**SOURCE DATA**.
......

(* ===== verification/ProxyRouting.v ===== *)
(** * Proxies: discovery and owner routes

    Package [proxyrouting] with [watcher/frontend_proxy_endpoint.go]: the cache
    of function proxies that etcd registers, the selection of a proxy for a
    new instance, and the route to the proxy that owns an instance. Times are
    nanoseconds and are arguments. The second half is the clients of
    [simple_runtime_proxy_client.go] that choose a proxy for each call, retry
    and mark proxies that cannot be reached. *)

From S2P Require Import Prelude GoStrings Json SandboxNetwork InstanceRegistry.
Open Scope string_scope.

(** ** Addresses (package net) *)

(** [net.SplitHostPort]. *)
Definition SplitHostPort (hostport : string) : option (string * string) :=
  match LastIndexByte hostport ":" with
  | None => None
  | Some i =>
      let port := str_drop (i + 1) hostport in
      match hostport with
      | String "[" rest =>
          match IndexByte hostport "]" with
          | None => None
          | Some end_ =>
              if (end_ + 1 =? i)%nat then
                if has_byte "[" rest || has_byte "]" (str_drop (end_ + 1) hostport) then None
                else Some (str_take (end_ - 1) rest, port)
              else None
          end
      | _ =>
          let host := str_take i hostport in
          if has_byte ":" host || has_byte "[" hostport || has_byte "]" hostport then None
          else Some (host, port)
      end
  end.

(** One field of an IPv6 address: up to four hex digits. *)
Fixpoint hex_field (n : nat) (acc : N) (s : string) : option (N * nat * string) :=
  match s with
  | String c r =>
      match hex_value c with
      | Some v => match n with
                  | O => None
                  | S n' => match hex_field n' (acc * 16 + v)%N r with
                            | Some (a, k, r') => Some (a, S k, r')
                            | None => None
                            end
                  end
      | None => Some (acc, O, s)
      end
  | EmptyString => Some (acc, O, s)
  end.

(** The fields after the leading [::], the groups read so far and the position
    of the ellipsis; IPv4 notation may end the address. *)
Fixpoint ipv6_fields (fuel : nat) (s : string) (groups : list N) (ellipsis : option nat) : option (list N * option nat) :=
  match fuel with
  | O => if is_empty s then Some (groups, ellipsis) else None
  | S fuel =>
      match hex_field 4 0 s with
      | None | Some (_, O, _) => None
      | Some (acc, _, String "." _) =>
          if negb (bool_decide (is_Some ellipsis)) && negb (length groups =? 6)%nat then None
          else if (6 <? length groups)%nat then None
          else match ParseAddr4 s with
               | Some v => Some ((groups ++ [Z.to_N (v / 65536); Z.to_N (v mod 65536)])%list, ellipsis)
               | None => None
               end
      | Some (acc, _, r) =>
          let groups := (groups ++ [acc])%list in
          match r with
          | EmptyString => Some (groups, ellipsis)
          | String ":" EmptyString => None
          | String ":" (String ":" r') =>
              if bool_decide (is_Some ellipsis) then None
              else if is_empty r' then Some (groups, Some (length groups))
              else ipv6_fields fuel r' groups (Some (length groups))
          | String ":" r' => ipv6_fields fuel r' groups ellipsis
          | _ => None
          end
      end
  end.

Definition ParseAddr6 (s : string) : option (list N) :=
  let '(s, ellipsis) := match s with
                        | String ":" (String ":" r) => (r, Some 0%nat)
                        | _ => (s, None)
                        end in
  if bool_decide (is_Some ellipsis) && is_empty s then Some (replicate 8 0%N)
  else
    match ipv6_fields 8 s [] ellipsis with
    | None => None
    | Some (groups, None) => if (length groups =? 8)%nat then Some groups else None
    | Some (groups, Some e) =>
        if (length groups <? 8)%nat
        then Some (take e groups ++ replicate (8 - length groups) 0%N ++ drop e groups)%list
        else None
    end.

(** The first of "." and ":" tells the two families apart ([netip.ParseAddr]). *)
Fixpoint dotted (s : string) : bool :=
  match s with
  | String "." _ => true
  | String ":" _ => false
  | String _ r => dotted r
  | EmptyString => false
  end.

(** [ip := net.ParseIP(host); ip != nil && ip.IsUnspecified()]. *)
Definition is_unspecified (host : string) : bool :=
  if dotted host then bool_decide (ParseAddr4 host = Some 0%Z)
  else match ParseAddr6 host with
       | Some g => bool_decide (g = replicate 8 0%N) || bool_decide (g = [0; 0; 0; 0; 0; 65535; 0; 0]%N)
       | None => false
       end.

Definition IsRoutableAddress (address : string) : bool :=
  match SplitHostPort address with
  | None => false
  | Some (host, port) =>
      if bool_decide (TrimSpace host = "") || bool_decide (TrimSpace port = "") then false
      else negb (is_unspecified host)
  end.

Definition IsHostPort (address : string) : bool :=
  match SplitHostPort address with
  | None => false
  | Some (host, port) => negb (bool_decide (TrimSpace host = "")) && negb (bool_decide (TrimSpace port = ""))
  end.

(** ** The discovery cache (discovery.go) *)

Definition CapabilityInvoke : string := "faas.invoke".
Definition CapabilityCreate : string := "faas.create".
Definition CapabilityKill : string := "faas.kill".
Definition CapabilityTCPTunnel : string := "tcp.tunnel".

Record Endpoint := MkEndpoint {
  NodeID : string; GRPCAddress : string; TCPTunnelAddress : string; Version : string;
  Capabilities : gmap string bool; Health : string; Revision : Z;
}.

Record MemoryDiscovery := MkDiscovery {
  endpoints : gmap string Endpoint;
  order : list string;
  next : Z;                               (* uint64 *)
  suspectUntil : gmap string Z;
  revisions : gmap string Z;
}.

Definition NewMemoryDiscovery : MemoryDiscovery := MkDiscovery ∅ [] 0 ∅ ∅.

Definition supports (e : Endpoint) (capability : string) : bool := default false (Capabilities e !! capability).

Definition endpointAddress (e : Endpoint) (capability : string) : string :=
  if bool_decide (capability = CapabilityTCPTunnel) then TCPTunnelAddress e else GRPCAddress e.

(** [strings.EqualFold(s, "healthy")]: none of its letters folds outside ASCII. *)
Definition equal_fold_healthy (s : string) : bool := bool_decide (str_map lower_byte s = "healthy").

Definition isHealthyEndpoint (e : Endpoint) : bool :=
  negb (bool_decide (NodeID e = ""))
  && (negb (bool_decide (GRPCAddress e = "")) || negb (bool_decide (TCPTunnelAddress e = "")))
  && equal_fold_healthy (Health e) && negb (size (Capabilities e) =? 0)%nat.

Definition add_snapshot (acc : gmap string Endpoint * list string * gmap string Z) (e : Endpoint) :=
  let '(m, ord, revs) := acc in
  if negb (isHealthyEndpoint e) then acc
  else (<[NodeID e := e]> m,
        (if bool_decide (is_Some (m !! NodeID e)) then ord else ord ++ [NodeID e])%list,
        <[NodeID e := Revision e]> revs).

Definition ReplaceSnapshot (es : list Endpoint) (d : MemoryDiscovery) : MemoryDiscovery :=
  let '(m, ord, revs) := foldl add_snapshot (∅, [], ∅) es in
  let addresses := filter (λ e, isHealthyEndpoint e = true) es ≫= λ e, [GRPCAddress e; TCPTunnelAddress e] in
  MkDiscovery m ord 0 (filter (λ kv, kv.1 ∈ addresses) (suspectUntil d)) revs.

......

**TASK TO COMPLETE**.
Among the records above, extract exactly the lines from the line with "let groups := (groups" to the line with "let '(s, ellipsis) := match s with", both lines included, and leave out the rest.

**OUTPUT FOR THIS TASK**.
          let groups := (groups ++ [acc])%list in
          match r with
          | EmptyString => Some (groups, ellipsis)
          | String ":" EmptyString => None
          | String ":" (String ":" r') =>
              if bool_decide (is_Some ellipsis) then None
              else if is_empty r' then Some (groups, Some (length groups))
              else ipv6_fields fuel r' groups (Some (length groups))
          | String ":" r' => ipv6_fields fuel r' groups ellipsis
          | _ => None
          end
      end
  end.

Definition ParseAddr6 (s : string) : option (list N) :=
  let '(s, ellipsis) := match s with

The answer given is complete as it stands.